This is essentially what presently appears in the competitive
bid law in its description of the professional services
exemption from competitive bidding. However, it has not
previously been specifically included in the law as a definition.
Under the law, the finance director is given final authority
to determine whether the definition has been met.
The
law sets up specific procedures for the procurement of professional
services, and requires that notice of need be "widely disseminated
to the professional community in a full and open manner"
by the agency seeking the services, and that agency shall
evaluate candidates based on its qualifications-based selection
process criteria. The Director of Finance shall establish
and maintain lists of professional service providers other
than those specifically named in the statute.
In
addition to providing more detailed procedures for procuring
professional services, the new law removes several existing
exemptions. The following purchases are no longer specifically
exempted from the provisions of the competitive bid law:
superintendents of construction; tourist advertisement;
certain hospital purchases; purchases by the Transportation
Department of local material from property owners in the
vicinity of a project on which local materials will be used;
and purchases of manuscripts, maps, etc. for use in a state
library. The sole source providers exemption is also altered
to provide that no sole source purchases may be made without
approval of the Director of Finance unless the agency is
authorized by law to conduct its own purchasing activities.
Additionally, while this has been the position of the attorney
general's office for many years, Act No. 01-956 specifically
provides that goods purchased in conjunction with professional
services shall be competitively bid.
The
Director of Finance is authorized under the new Act to promulgate
rules or regulations in accordance with the Administrative
Procedures Act. The Act also still provides for an emergency
exemption. However, the emergency must now be declared in
writing under oath to the Governor and Attorney General
by the state entity claiming an emergency.
Act
No. 01-956 includes a civil penalty of $500 to $5,000 for
a willful or intentional violation, and any contract entered
in violation of the Act is void. The Act does not apply
to any entity that does not receive state funds, and as
noted above, does not apply to counties and municipalities.
It also does not apply to any state entity with respect
to contracts related to issuance of debt, which is to be
repaid from sources other than state funds. The Act goes
into effect on December 1, 2001.
As
mentioned in the introduction to this article, prior to
the passage of these Acts, the Governor signed several Executive
Orders aimed at ensuring ethical conduct by those involved
in the state contracting and grant process. Some of these
Orders may be superseded by implementation of the new laws.
However, at least two recent Executive Orders were not otherwise
dealt with through legislation that passed during the session,
and will have an ongoing impact on the contracting and grant
approval process in this state.
Executive
Order No. 58
Executive Order No. 58, dated August 23, 2001, requires
all state department and cabinet level officials and appointed
agency directors to attend a two hour ethics continuing
education session every two years beginning in 2002. The
Ethics Commission is directed to administer the seminar.

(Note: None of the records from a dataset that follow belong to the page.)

(* ===== verification/GoNet.v ===== *)
(** The functions of Go's [net] package the program calls: host:port strings,
    IP literals and the address predicates. *)
From S2P Require Import Prelude GoStrings.

(** ** host:port *)

Definition SplitHostPort (hostport : string) : option (string * string) :=
  i ← LastIndexByte hostport ":";
  '(host, j, k) ←
    (if HasPrefix hostport "[" then
       e ← IndexByte hostport "]";
       if bool_decide (S e = String.length hostport) then None
       else if bool_decide (S e = i) then
         Some (stake (e - 1) (sdrop 1 hostport), 1%nat, S e)
       else None
     else
       let host := stake i hostport in
       match IndexByte host ":" with
       | Some _ => None
       | None => Some (host, 0%nat, 0%nat)
       end);
  match IndexByte (sdrop j hostport) "[", IndexByte (sdrop k hostport) "]" with
  | None, None => Some (host, sdrop (S i) hostport)
  | _, _ => None
  end.

Definition JoinHostPort (host port : string) : string :=
  match IndexByte host ":" with
  | Some _ => "[" +:+ host +:+ "]:" +:+ port
  | None => host +:+ ":" +:+ port
  end.

(** ** IP addresses: slices of 4 or 16 bytes *)

Abbreviation IP := (list Z).

Definition v4_prefix : IP := [0; 0; 0; 0; 0; 0; 0; 0; 0; 0; 255; 255].

Fixpoint ipv4_fields (s : string) (start prev_dot : bool) (val : Z) (digLen pos : nat)
    (acc : IP) : option IP :=
  match s with
  | EmptyString => if (pos <? 3)%nat then None else Some (acc ++ [val])
  | String c s' =>
      match digit c with
      | Some d =>
          if (digLen =? 1)%nat && (val =? 0) then None
          else
            let val' := val * 10 + d in
            if 255 <? val' then None else ipv4_fields s' false false val' (S digLen) pos acc
      | None =>
          if bool_decide (c = "."%char) then
            if start || bool_decide (s' = "") || prev_dot then None
            else if (pos =? 3)%nat then None
            else ipv4_fields s' false true 0 0 (S pos) (acc ++ [val])
          else None
      end
  end.
Definition parseIPv4 (s : string) : option IP := ipv4_fields s true false 0 0 0 [].

Definition hex_digit (c : ascii) : option Z :=
  let n := Z.of_N (N_of_ascii c) in
  if (48 <=? n) && (n <=? 57) then Some (n - 48)
  else if (97 <=? n) && (n <=? 102) then Some (n - 87)
  else if (65 <=? n) && (n <=? 70) then Some (n - 55)
  else None.

(** At most four hexadecimal digits: the value, how many, and the rest. *)
Fixpoint hex_group (s : string) (off : nat) (acc : Z) : option (Z * nat * string) :=
  match s with
  | EmptyString => Some (acc, off, "")
  | String c s' =>
      match hex_digit c with
      | Some d => if (3 <? off)%nat then None else hex_group s' (S off) (acc * 16 + d)
      | None => Some (acc, off, s)
      end
  end.

(** The loop over 16-bit groups; [groups] is how many still fit. *)
Fixpoint ipv6_groups (groups : nat) (s : string) (ip : IP) (ellipsis : option nat) :
    option (string * IP * option nat) :=
  match groups with
  | O => Some (s, ip, ellipsis)
  | S groups' =>
      '(acc, off, rest) ← hex_group s 0 0;
      if (off =? 0)%nat then None
      else
        let ip' := ip ++ [acc / 256; acc mod 256] in
        match rest with
        | EmptyString => Some ("", ip', ellipsis)
        | String c rest1 =>
            if bool_decide (c = "."%char) then
              if bool_decide (ellipsis = None) && negb (length ip =? 12)%nat then None
              else if (16 <? length ip + 4)%nat then None
              else fields ← parseIPv4 s; Some ("", ip ++ fields, ellipsis)
            else if negb (bool_decide (c = ":"%char)) then None
            else match rest1 with
                 | EmptyString => None
                 | String c2 rest2 =>
                     if bool_decide (c2 = ":"%char) then
                       match ellipsis with
                       | Some _ => None
                       | None =>
                           if bool_decide (rest2 = "") then Some ("", ip', Some (length ip'))
                           else ipv6_groups groups' rest2 ip' (Some (length ip'))
                       end
                     else ipv6_groups groups' rest1 ip' ellipsis
                 end
        end
  end.

Definition parseIPv6 (s : string) : option IP :=
  '(s1, ell) ← Some (if HasPrefix s "::" then (sdrop 2 s, Some 0%nat) else (s, None));
  if bool_decide (ell = Some 0%nat) && bool_decide (s1 = "") then Some (replicate 16 0)
  else
    '(rest, ip, ellipsis) ← ipv6_groups 8 s1 [] ell;
    if negb (bool_decide (rest = "")) then None
    else match ellipsis with
         | None => if (length ip <? 16)%nat then None else Some ip
         | Some e =>
             if (length ip <? 16)%nat then
               Some (take e ip ++ replicate (16 - length ip) 0 ++ drop e ip)
             else None
         end.

(** The first of ['.'], [':'] and ['%'] selects the grammar; a literal with a
    zone is not an IP. *)
Fixpoint ip_kind (s : string) : option ascii :=
  match s with
  | EmptyString => None
  | String c s' =>
      if bool_decide (c = "."%char) || bool_decide (c = ":"%char) || bool_decide (c = "%"%char)
      then Some c else ip_kind s'
  end.

Definition ParseIP (s : string) : option IP :=
  match ip_kind s with
  | Some c =>
      if bool_decide (c = "."%char) then app v4_prefix <$> parseIPv4 s
      else if bool_decide (c = ":"%char) && no_byte "%" s then parseIPv6 s
      else None
  | None => None
  end.

Definition To4 (ip : IP) : option IP :=
  if (length ip =? 4)%nat then Some ip
  else if (length ip =? 16)%nat && bool_decide (take 12 ip = v4_prefix) then Some (drop 12 ip)
  else None.

Definition IPv6loopback : IP := replicate 15 0 ++ [1].

Definition IP_Equal (ip x : IP) : bool :=
  if bool_decide (length ip = length x) then bool_decide (ip = x)
  else if (length ip =? 4)%nat && (length x =? 16)%nat then
    bool_decide (take 12 x = v4_prefix) && bool_decide (ip = drop 12 x)
  else if (length ip =? 16)%nat && (length x =? 4)%nat then
    bool_decide (take 12 ip = v4_prefix) && bool_decide (drop 12 ip = x)
  else false.

Definition IsLoopback (ip : IP) : bool :=
  match To4 ip with
  | Some ip4 => bool_decide (head ip4 = Some 127)
  | None => IP_Equal ip IPv6loopback
  end.

(** ** Checks against the documented behaviour *)

Example SplitHostPort_ex :
  map SplitHostPort ["10.0.0.1:6443"; "[::1]:6443"; "10.0.0.1"; ":6443"; "a:b:c"; "[::1]"; "[a]b:1"; "h:+1"] =
  [Some ("10.0.0.1", "6443"); Some ("::1", "6443"); None; Some ("", "6443"); None; None; None; Some ("h", "+1")].
Proof. reflexivity. Qed.

Example ParseIP_ex :
  map ParseIP ["127.0.0.1"; "::1"; "01.2.3.4"; "1.2.3"; "fe80::1%eth0"; "::ffff:10.0.0.1"; "cp1"; "1::2::3"] =
  [Some (v4_prefix ++ [127; 0; 0; 1]); Some IPv6loopback; None; None; None;
   Some (v4_prefix ++ [10; 0; 0; 1]); None; None].
Proof. reflexivity. Qed.

Example ParseIP_ex2 :
  map ParseIP ["2001:db8::8:800:200c:417a"; "1:2:3:4:5:6:7:8"; "1:2:3:4:5:6:7"; "12345::"; "::"; "1:2:3:4:5:6:7::"] =
  [Some [32; 1; 13; 184; 0; 0; 0; 0; 0; 8; 8; 0; 32; 12; 65; 122];
   Some [0; 1; 0; 2; 0; 3; 0; 4; 0; 5; 0; 6; 0; 7; 0; 8]; None; None; Some (replicate 16 0);
   Some [0; 1; 0; 2; 0; 3; 0; 4; 0; 5; 0; 6; 0; 7; 0; 0]].
Proof. reflexivity. Qed.

Example IsLoopback_ex :
  map (λ s, IsLoopback <$> ParseIP s) ["127.5.5.5"; "::1"; "::ffff:127.0.0.1"; "10.0.0.1"; "0.0.0.0"] =
  [Some true; Some true; Some true; Some false; Some false].
Proof. reflexivity. Qed.

(** ** Round trip *)

(** Splitting a joined address returns its parts, when neither contains a
    bracket and the port contains no colon. *)
(** The host in brackets. *)
Lemma Split_brackets host port :
  no_byte "[" host = true → no_byte "]" host = true →
  no_byte ":" port = true → no_byte "[" port = true → no_byte "]" port = true →
  SplitHostPort ("[" +:+ host +:+ "]:" +:+ port) = Some (host, port).
Proof.
  intros Hl Hr Hc Hpl Hpr.
  change ("[" +:+ host +:+ "]:" +:+ port) with (String "[" (host +:+ String "]" (String ":" port))).
  set (s := String "[" (host +:+ String "]" (String ":" port))).
  assert (s = (String "[" host +:+ "]") +:+ String ":" port) as Hs
    by (unfold s; by rewrite sapp_assoc).
  assert (LastIndexByte s ":" = Some (S (S (String.length host)))) as Hlast.
  { rewrite Hs, LastIndexByte_app by done. rewrite slength_app. simpl. f_equal. lia. }
  assert (IndexByte s "]" = Some (S (String.length host))) as Hend.
  { unfold s. change (String "[" (host +:+ String "]" (String ":" port)))
      with (String "[" host +:+ String "]" (String ":" port)).
    by rewrite IndexByte_app. }
  assert (sdrop (S (S (S (String.length host)))) s = port) as Hport.
  { rewrite Hs. replace (S (S (S (String.length host))))
      with (String.length ((String "[" host +:+ "]") +:+ ":")) by (rewrite !slength_app; simpl; lia).
    change ((String "[" host +:+ "]") +:+ String ":" port)
      with ((String "[" host +:+ "]") +:+ (":" +:+ port)).
    by rewrite <- sapp_assoc, sdrop_app. }
  unfold SplitHostPort. rewrite Hlast, Hend.
  assert (s = String "[" (host +:+ String "]" (String ":" port))) as Hs' by done. clearbody s.
  assert (HasPrefix s "[" = true) as Hp by (rewrite Hs; apply (HasPrefix_app _ "[")).
  assert (S (S (String.length host)) ≠ String.length s) as Hlen
    by (rewrite Hs, !slength_app; simpl; lia).
  assert (stake (S (String.length host) - 1) (sdrop 1 s) = host) as Hhost.
  { rewrite Hs'. cbn [sdrop]. rewrite Nat.sub_1_r. apply stake_app. }
  assert (no_byte "[" (sdrop 1 s) = true) as H1.
  { rewrite Hs'. unfold no_byte in *. cbn [sdrop]. by rewrite sfree_app, Hl. }
  assert (sdrop (S (S (String.length host))) s = String ":" port) as H2.
  { rewrite Hs. replace (S (S (String.length host))) with (String.length (String "[" host +:+ "]"))
      by (rewrite slength_app; simpl; lia). apply sdrop_app. }
  assert (IndexByte (sdrop (S (S (String.length host))) s) "]" = None) as H3
    by (rewrite H2; by apply IndexByte_None).
  apply IndexByte_None in H1. rewrite Hp. cbn [mbind option_bind].
  rewrite bool_decide_eq_false_2, bool_decide_eq_true_2 by done. cbn [mbind option_bind].
  by rewrite H1, H3, Hhost, Hport.
Qed.

Lemma Split_JoinHostPort host port :
  no_byte "[" host = true → no_byte "]" host = true →
  no_byte ":" port = true → no_byte "[" port = true → no_byte "]" port = true →
  SplitHostPort (JoinHostPort host port) = Some (host, port).
Proof.
  intros Hl Hr Hc Hpl Hpr. unfold JoinHostPort. destruct (IndexByte host ":") as [i|] eqn:Ei.
  - by apply Split_brackets.
  - change (host +:+ ":" +:+ port) with (host +:+ String ":" port).
    unfold SplitHostPort. rewrite LastIndexByte_app by done. cbn [mbind option_bind].
    assert (HasPrefix (host +:+ String ":" port) "[" = false) as ->.
    { destruct host as [|c host]; [done|]. rewrite sapp_cons. simpl.
      unfold no_byte in Hl. simpl in Hl. apply andb_prop in Hl as [Hl _].
      apply negb_true_iff, bool_decide_eq_false in Hl. by rewrite bool_decide_eq_false_2. }
    rewrite stake_app, Ei. cbn [mbind option_bind sdrop].
    assert (∀ c, no_byte c host = true → no_byte c (String ":" port) = true →
      IndexByte (host +:+ String ":" port) c = None) as Hnone.
    { intros c H1 H2. apply IndexByte_None. unfold no_byte in *. by rewrite sfree_app, H1, H2. }
    rewrite !Hnone by done. rewrite <- (sdrop_app (host +:+ ":") port) at 2.
    rewrite slength_app, sapp_assoc. simpl. by rewrite Nat.add_1_r.
Qed.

This Order had an immediate effective date. County officials
are not required to attend these seminars.
Executive
Order No. 59
Executive Order No. 59, signed on August 28, 2001, and effective
immediately, is potentially the directive which will have
the most severe impact on counties. This Order requires
that funds distributed as grants by state agencies, authorities,
and departments meet specific criteria to be developed and
published by state agencies in conjunction with the previously-created
performance-based budgeting task force. Under this Order,
no appropriations shall be made as grants until that criteria
is developed.
The
Order requires that all grants made in the fiscal year ending
September 30, 2001, be approved by the Governor, Finance
Director, and Director of the awarding agency and be certified
as furthering the goals and purposes of the agency and the
appropriation. Henceforth, all state agencies, departments,
and authorities will be required to prepare a report of
all grants and contracts awarded in the previous fiscal
year by November 1 of each year.
There
were many other legislative proposals introduced in the
last Special Session, some by the Governor and some by other
parties and interest groups. It is almost certain that there
will be another special session before the next regular
session starts in January, and with an election year coming
up, it is also almost certain that many of these failed
proposals will reappear in future sessions. Stay tuned.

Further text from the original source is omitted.